START Exercise materials

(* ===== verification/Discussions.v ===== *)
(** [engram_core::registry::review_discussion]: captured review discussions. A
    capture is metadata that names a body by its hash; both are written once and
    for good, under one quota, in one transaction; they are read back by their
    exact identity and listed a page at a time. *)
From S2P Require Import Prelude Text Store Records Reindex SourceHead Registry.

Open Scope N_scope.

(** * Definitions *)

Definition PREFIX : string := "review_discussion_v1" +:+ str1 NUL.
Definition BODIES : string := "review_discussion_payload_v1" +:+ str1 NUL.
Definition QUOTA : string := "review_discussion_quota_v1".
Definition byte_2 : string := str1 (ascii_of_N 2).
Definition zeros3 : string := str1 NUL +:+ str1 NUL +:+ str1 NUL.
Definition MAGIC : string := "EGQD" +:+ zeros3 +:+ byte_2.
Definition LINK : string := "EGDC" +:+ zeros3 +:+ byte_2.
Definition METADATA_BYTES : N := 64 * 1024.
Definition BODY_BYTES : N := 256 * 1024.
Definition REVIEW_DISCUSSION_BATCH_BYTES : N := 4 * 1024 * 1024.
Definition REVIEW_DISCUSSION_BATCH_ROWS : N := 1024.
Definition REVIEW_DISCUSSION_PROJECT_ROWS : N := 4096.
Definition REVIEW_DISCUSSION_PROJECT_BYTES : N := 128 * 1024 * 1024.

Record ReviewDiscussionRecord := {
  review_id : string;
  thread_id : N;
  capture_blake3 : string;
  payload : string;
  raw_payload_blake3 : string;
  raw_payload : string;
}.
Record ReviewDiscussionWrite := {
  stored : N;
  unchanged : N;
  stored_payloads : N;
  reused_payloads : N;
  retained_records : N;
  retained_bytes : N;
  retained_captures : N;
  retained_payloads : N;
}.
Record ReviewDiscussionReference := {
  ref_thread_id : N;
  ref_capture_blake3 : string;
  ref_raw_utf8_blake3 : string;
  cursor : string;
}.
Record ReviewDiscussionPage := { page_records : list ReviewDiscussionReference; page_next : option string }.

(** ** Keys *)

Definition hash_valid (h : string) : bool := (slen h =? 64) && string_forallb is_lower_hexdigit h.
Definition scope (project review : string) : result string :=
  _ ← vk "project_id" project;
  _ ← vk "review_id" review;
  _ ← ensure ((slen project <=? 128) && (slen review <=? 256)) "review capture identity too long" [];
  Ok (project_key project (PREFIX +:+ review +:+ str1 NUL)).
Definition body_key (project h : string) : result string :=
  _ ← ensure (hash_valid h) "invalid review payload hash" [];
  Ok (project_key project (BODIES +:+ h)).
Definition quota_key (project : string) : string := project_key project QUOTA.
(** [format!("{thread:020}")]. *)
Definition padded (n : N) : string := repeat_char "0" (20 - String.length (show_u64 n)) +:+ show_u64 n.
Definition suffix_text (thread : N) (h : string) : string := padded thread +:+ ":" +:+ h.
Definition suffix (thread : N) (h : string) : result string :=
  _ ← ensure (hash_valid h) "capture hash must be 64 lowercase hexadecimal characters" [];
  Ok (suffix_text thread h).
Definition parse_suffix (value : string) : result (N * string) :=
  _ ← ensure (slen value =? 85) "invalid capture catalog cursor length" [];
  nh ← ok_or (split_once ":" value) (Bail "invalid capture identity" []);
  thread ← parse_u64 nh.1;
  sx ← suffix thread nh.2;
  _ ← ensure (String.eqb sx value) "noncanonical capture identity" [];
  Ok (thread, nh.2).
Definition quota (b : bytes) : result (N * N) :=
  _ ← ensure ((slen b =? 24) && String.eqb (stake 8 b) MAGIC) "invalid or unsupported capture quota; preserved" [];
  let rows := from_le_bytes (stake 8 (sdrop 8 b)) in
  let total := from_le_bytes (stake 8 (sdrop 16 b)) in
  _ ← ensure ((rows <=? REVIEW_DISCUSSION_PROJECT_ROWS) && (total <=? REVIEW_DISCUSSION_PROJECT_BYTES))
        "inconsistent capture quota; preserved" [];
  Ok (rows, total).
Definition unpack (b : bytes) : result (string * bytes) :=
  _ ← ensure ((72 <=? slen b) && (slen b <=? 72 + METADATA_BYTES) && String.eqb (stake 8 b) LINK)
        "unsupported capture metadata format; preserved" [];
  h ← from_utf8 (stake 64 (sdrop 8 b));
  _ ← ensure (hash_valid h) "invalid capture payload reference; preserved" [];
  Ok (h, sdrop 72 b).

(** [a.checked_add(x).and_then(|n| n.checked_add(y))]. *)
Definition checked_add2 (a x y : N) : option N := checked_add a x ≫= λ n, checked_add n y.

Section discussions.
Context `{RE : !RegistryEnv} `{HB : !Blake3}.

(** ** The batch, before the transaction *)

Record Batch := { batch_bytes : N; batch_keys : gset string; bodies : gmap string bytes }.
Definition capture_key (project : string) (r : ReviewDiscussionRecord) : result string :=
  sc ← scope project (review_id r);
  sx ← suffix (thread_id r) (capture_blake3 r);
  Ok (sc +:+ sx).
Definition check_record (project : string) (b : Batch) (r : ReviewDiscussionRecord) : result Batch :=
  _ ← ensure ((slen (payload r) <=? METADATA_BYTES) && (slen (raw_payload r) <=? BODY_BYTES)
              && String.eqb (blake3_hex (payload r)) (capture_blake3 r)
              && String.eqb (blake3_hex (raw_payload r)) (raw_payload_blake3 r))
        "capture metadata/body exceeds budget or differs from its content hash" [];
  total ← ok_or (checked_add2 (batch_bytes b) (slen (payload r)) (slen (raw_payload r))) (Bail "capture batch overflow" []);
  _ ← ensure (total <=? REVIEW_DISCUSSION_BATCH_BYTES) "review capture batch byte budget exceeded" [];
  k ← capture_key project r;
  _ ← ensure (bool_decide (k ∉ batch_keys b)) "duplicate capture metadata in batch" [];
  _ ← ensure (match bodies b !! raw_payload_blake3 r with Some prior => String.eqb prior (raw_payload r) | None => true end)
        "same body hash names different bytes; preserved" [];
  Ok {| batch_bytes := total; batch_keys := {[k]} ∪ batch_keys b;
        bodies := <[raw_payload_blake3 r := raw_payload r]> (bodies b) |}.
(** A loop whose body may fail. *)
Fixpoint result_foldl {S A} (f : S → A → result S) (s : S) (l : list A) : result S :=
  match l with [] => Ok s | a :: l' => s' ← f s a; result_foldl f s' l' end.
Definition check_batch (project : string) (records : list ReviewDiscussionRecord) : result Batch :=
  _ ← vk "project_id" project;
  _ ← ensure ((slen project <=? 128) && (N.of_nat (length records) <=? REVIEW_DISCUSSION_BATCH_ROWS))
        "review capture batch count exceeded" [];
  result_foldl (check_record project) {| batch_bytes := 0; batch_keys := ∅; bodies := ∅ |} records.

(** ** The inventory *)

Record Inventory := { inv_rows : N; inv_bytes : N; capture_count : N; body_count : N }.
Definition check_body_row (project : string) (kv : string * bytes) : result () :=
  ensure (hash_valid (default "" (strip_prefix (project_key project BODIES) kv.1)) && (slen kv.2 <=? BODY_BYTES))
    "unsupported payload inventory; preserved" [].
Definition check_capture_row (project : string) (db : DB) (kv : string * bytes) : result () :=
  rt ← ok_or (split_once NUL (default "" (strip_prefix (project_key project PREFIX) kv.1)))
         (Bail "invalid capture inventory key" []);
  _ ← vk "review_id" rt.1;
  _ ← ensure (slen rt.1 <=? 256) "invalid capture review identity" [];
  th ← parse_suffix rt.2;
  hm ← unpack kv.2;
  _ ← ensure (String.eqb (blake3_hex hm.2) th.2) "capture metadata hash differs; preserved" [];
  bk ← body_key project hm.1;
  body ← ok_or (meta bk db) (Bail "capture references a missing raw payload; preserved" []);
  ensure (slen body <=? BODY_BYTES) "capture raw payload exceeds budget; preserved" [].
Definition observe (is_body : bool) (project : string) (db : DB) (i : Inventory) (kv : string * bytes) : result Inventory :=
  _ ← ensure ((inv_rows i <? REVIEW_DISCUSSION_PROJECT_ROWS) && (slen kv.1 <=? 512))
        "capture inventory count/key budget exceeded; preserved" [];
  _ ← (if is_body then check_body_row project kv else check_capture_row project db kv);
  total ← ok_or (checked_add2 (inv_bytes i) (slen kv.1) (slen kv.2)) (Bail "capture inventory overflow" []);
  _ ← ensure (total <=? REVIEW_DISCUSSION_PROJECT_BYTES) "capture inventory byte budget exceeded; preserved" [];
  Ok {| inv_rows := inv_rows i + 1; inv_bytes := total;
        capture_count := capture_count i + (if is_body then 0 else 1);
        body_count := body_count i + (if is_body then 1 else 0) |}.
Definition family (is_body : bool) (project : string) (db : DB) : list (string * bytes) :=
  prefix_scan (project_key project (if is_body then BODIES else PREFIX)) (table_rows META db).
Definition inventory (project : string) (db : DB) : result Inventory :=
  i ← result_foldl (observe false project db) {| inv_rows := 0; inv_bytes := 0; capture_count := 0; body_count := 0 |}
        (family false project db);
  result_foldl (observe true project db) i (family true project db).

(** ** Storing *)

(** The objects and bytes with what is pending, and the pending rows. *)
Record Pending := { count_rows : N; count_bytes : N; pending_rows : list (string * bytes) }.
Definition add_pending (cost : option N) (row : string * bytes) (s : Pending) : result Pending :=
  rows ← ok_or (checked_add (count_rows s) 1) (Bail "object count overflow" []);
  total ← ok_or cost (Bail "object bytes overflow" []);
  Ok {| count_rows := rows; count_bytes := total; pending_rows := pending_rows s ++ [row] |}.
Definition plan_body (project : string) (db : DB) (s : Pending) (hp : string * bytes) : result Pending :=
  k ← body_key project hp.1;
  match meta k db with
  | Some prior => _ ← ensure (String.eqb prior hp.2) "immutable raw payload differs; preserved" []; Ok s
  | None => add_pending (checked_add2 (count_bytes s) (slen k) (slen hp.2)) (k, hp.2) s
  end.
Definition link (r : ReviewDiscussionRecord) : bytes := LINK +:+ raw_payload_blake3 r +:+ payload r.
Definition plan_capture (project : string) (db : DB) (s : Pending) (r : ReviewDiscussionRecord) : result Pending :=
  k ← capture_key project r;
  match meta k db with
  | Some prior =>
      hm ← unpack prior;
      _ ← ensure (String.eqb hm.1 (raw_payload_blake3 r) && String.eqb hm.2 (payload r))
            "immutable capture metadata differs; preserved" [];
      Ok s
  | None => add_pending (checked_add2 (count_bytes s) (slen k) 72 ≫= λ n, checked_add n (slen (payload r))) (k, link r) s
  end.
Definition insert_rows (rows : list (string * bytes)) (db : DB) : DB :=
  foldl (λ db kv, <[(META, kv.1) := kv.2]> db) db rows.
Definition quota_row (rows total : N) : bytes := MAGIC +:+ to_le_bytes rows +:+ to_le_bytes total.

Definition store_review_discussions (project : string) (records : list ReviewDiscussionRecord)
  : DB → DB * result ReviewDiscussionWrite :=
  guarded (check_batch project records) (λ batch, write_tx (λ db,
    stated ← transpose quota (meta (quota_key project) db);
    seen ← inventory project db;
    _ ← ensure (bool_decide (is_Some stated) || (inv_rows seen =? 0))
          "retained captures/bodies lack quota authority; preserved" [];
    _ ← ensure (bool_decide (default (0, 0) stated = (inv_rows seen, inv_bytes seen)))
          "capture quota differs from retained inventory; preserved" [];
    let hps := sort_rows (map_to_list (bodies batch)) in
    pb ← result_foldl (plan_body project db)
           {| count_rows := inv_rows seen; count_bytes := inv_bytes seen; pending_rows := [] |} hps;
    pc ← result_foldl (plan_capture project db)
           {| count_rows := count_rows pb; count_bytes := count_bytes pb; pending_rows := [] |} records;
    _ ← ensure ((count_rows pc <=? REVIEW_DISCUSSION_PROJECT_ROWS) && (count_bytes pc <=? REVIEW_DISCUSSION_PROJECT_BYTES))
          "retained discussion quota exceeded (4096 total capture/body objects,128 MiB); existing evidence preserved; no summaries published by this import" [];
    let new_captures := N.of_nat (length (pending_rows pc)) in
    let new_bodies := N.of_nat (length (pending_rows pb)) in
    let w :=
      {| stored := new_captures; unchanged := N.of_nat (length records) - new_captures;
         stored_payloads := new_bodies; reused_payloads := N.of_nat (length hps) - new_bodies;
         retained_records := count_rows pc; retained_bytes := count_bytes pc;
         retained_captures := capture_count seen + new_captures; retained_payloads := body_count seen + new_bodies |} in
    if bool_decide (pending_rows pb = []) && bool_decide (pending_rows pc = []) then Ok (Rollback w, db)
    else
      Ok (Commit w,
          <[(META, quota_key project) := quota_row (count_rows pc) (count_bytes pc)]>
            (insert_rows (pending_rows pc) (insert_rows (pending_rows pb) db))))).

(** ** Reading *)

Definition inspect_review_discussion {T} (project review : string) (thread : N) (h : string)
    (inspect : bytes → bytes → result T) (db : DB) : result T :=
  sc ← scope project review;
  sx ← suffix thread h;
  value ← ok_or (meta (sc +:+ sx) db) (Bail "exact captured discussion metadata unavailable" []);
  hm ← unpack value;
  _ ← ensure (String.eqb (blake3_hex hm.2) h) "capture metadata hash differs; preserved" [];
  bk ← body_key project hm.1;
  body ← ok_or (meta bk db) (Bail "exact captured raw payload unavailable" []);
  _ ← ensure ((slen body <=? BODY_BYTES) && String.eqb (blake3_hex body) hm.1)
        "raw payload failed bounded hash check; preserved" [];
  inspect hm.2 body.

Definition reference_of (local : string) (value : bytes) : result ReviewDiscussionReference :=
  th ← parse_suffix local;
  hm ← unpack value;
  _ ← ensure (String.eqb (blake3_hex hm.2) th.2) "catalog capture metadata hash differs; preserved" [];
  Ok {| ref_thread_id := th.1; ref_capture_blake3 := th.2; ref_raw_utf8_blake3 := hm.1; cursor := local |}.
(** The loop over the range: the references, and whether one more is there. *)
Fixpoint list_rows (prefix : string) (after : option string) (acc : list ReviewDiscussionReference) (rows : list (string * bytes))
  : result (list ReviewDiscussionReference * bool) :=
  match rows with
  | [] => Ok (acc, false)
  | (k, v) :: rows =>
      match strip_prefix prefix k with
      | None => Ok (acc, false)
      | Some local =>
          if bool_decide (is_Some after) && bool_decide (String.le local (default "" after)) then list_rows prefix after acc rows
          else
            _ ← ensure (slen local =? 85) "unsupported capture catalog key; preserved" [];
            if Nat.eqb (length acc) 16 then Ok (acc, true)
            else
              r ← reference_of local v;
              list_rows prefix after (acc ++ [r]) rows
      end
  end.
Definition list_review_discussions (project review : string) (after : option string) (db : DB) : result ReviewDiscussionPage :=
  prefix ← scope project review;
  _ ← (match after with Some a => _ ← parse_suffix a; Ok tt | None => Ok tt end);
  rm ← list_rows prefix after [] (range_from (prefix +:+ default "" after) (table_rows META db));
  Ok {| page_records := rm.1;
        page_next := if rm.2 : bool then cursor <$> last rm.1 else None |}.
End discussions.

END Exercise materials
START Exercise materials

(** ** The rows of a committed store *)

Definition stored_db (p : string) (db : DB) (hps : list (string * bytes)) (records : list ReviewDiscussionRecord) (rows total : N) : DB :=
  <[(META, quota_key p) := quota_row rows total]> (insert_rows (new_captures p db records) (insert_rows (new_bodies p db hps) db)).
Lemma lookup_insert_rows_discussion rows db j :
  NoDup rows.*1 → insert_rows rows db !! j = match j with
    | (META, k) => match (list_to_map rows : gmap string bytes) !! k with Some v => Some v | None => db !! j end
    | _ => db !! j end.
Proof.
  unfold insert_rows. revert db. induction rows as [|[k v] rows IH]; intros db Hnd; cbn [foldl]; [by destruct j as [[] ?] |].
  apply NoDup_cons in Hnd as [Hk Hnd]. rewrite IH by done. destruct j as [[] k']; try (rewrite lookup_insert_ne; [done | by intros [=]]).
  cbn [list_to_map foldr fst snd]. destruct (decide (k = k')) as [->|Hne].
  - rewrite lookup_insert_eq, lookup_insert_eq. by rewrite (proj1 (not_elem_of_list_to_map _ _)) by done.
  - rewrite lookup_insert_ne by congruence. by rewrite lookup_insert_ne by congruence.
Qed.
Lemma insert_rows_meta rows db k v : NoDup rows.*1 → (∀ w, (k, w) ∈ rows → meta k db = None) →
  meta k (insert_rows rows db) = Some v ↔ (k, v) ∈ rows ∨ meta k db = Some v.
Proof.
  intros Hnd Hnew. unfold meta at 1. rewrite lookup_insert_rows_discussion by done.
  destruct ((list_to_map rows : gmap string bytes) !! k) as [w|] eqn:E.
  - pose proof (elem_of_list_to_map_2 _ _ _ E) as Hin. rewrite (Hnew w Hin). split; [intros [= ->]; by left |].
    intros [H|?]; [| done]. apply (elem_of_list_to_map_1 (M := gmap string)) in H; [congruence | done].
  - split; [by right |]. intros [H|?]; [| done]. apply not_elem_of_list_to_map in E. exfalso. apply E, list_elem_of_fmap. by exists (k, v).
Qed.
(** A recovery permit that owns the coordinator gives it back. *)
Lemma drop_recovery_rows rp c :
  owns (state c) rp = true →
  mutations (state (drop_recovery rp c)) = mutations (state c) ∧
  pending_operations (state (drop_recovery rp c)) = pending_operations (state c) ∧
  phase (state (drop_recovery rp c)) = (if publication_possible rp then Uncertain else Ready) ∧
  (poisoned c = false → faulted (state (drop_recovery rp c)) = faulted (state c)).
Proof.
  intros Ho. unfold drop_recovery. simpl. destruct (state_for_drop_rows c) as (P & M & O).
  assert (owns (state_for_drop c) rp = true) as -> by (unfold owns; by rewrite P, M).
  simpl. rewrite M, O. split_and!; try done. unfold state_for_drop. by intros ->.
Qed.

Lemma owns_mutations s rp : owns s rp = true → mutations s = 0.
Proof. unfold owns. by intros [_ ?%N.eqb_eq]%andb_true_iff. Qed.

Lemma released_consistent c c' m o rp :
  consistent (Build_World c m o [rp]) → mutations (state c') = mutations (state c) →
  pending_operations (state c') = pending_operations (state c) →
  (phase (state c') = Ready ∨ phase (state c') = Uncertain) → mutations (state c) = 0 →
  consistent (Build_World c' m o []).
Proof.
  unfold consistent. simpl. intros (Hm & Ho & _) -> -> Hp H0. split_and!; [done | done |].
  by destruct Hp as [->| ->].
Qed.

END Exercise materials
START Exercise materials

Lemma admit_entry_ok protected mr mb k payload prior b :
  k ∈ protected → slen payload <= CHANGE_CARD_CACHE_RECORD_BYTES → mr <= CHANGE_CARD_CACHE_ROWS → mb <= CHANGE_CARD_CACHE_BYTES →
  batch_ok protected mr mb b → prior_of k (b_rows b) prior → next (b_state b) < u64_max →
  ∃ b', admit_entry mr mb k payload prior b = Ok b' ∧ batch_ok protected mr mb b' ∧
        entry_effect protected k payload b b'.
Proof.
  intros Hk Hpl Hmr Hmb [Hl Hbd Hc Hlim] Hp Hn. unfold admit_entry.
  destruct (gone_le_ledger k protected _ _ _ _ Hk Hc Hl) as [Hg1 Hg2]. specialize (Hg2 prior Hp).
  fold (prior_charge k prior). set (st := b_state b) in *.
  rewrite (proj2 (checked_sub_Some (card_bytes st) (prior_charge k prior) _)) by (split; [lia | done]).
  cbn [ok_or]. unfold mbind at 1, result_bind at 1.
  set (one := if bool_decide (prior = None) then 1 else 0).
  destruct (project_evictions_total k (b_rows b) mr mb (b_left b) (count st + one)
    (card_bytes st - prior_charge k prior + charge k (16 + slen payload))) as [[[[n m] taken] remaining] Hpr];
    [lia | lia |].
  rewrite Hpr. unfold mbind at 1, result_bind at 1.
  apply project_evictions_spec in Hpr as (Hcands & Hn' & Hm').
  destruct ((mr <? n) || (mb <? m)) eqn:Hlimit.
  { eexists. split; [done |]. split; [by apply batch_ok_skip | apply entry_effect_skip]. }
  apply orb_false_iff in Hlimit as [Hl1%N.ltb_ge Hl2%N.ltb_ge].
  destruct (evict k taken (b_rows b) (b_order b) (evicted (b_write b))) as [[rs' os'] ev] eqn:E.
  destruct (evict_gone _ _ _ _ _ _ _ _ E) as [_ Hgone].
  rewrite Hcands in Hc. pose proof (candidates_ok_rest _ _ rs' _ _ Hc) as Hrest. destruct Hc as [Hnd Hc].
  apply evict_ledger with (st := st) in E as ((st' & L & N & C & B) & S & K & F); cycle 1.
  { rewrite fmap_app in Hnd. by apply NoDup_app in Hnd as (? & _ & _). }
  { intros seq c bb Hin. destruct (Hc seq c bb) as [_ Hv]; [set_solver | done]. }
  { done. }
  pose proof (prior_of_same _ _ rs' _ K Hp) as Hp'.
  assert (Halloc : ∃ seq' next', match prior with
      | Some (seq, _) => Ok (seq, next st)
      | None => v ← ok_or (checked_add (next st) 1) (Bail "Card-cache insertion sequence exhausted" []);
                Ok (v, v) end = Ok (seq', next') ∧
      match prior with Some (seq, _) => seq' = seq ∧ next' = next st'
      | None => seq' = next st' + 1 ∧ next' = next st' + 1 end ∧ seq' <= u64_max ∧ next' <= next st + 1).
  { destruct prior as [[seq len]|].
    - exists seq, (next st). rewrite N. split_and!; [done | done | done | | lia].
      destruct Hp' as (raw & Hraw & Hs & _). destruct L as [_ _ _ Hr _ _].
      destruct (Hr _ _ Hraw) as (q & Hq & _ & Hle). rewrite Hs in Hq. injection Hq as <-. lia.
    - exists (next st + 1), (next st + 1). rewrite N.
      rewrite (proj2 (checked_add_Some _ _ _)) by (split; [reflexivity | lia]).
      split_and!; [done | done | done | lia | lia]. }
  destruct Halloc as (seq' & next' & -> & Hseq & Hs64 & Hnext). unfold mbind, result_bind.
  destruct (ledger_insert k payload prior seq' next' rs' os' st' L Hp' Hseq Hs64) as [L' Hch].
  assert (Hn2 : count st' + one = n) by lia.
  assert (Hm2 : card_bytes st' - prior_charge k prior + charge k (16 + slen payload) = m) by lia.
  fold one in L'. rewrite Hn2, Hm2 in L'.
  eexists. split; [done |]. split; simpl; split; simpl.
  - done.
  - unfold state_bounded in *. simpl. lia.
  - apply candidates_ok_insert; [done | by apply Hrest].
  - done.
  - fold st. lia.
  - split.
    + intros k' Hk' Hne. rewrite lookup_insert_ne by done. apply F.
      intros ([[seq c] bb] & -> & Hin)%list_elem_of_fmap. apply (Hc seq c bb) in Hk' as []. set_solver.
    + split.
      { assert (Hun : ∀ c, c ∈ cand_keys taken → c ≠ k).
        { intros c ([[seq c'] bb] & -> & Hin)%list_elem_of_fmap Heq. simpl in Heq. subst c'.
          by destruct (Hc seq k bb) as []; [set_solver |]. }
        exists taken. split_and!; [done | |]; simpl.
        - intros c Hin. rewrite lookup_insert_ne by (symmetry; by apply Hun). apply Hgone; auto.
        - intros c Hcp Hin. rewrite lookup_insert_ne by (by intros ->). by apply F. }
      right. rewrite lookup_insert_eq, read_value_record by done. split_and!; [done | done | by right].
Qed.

END Exercise materials

> [Your goal] State only how many lines above hold the string "Lemma".

> [Result] 6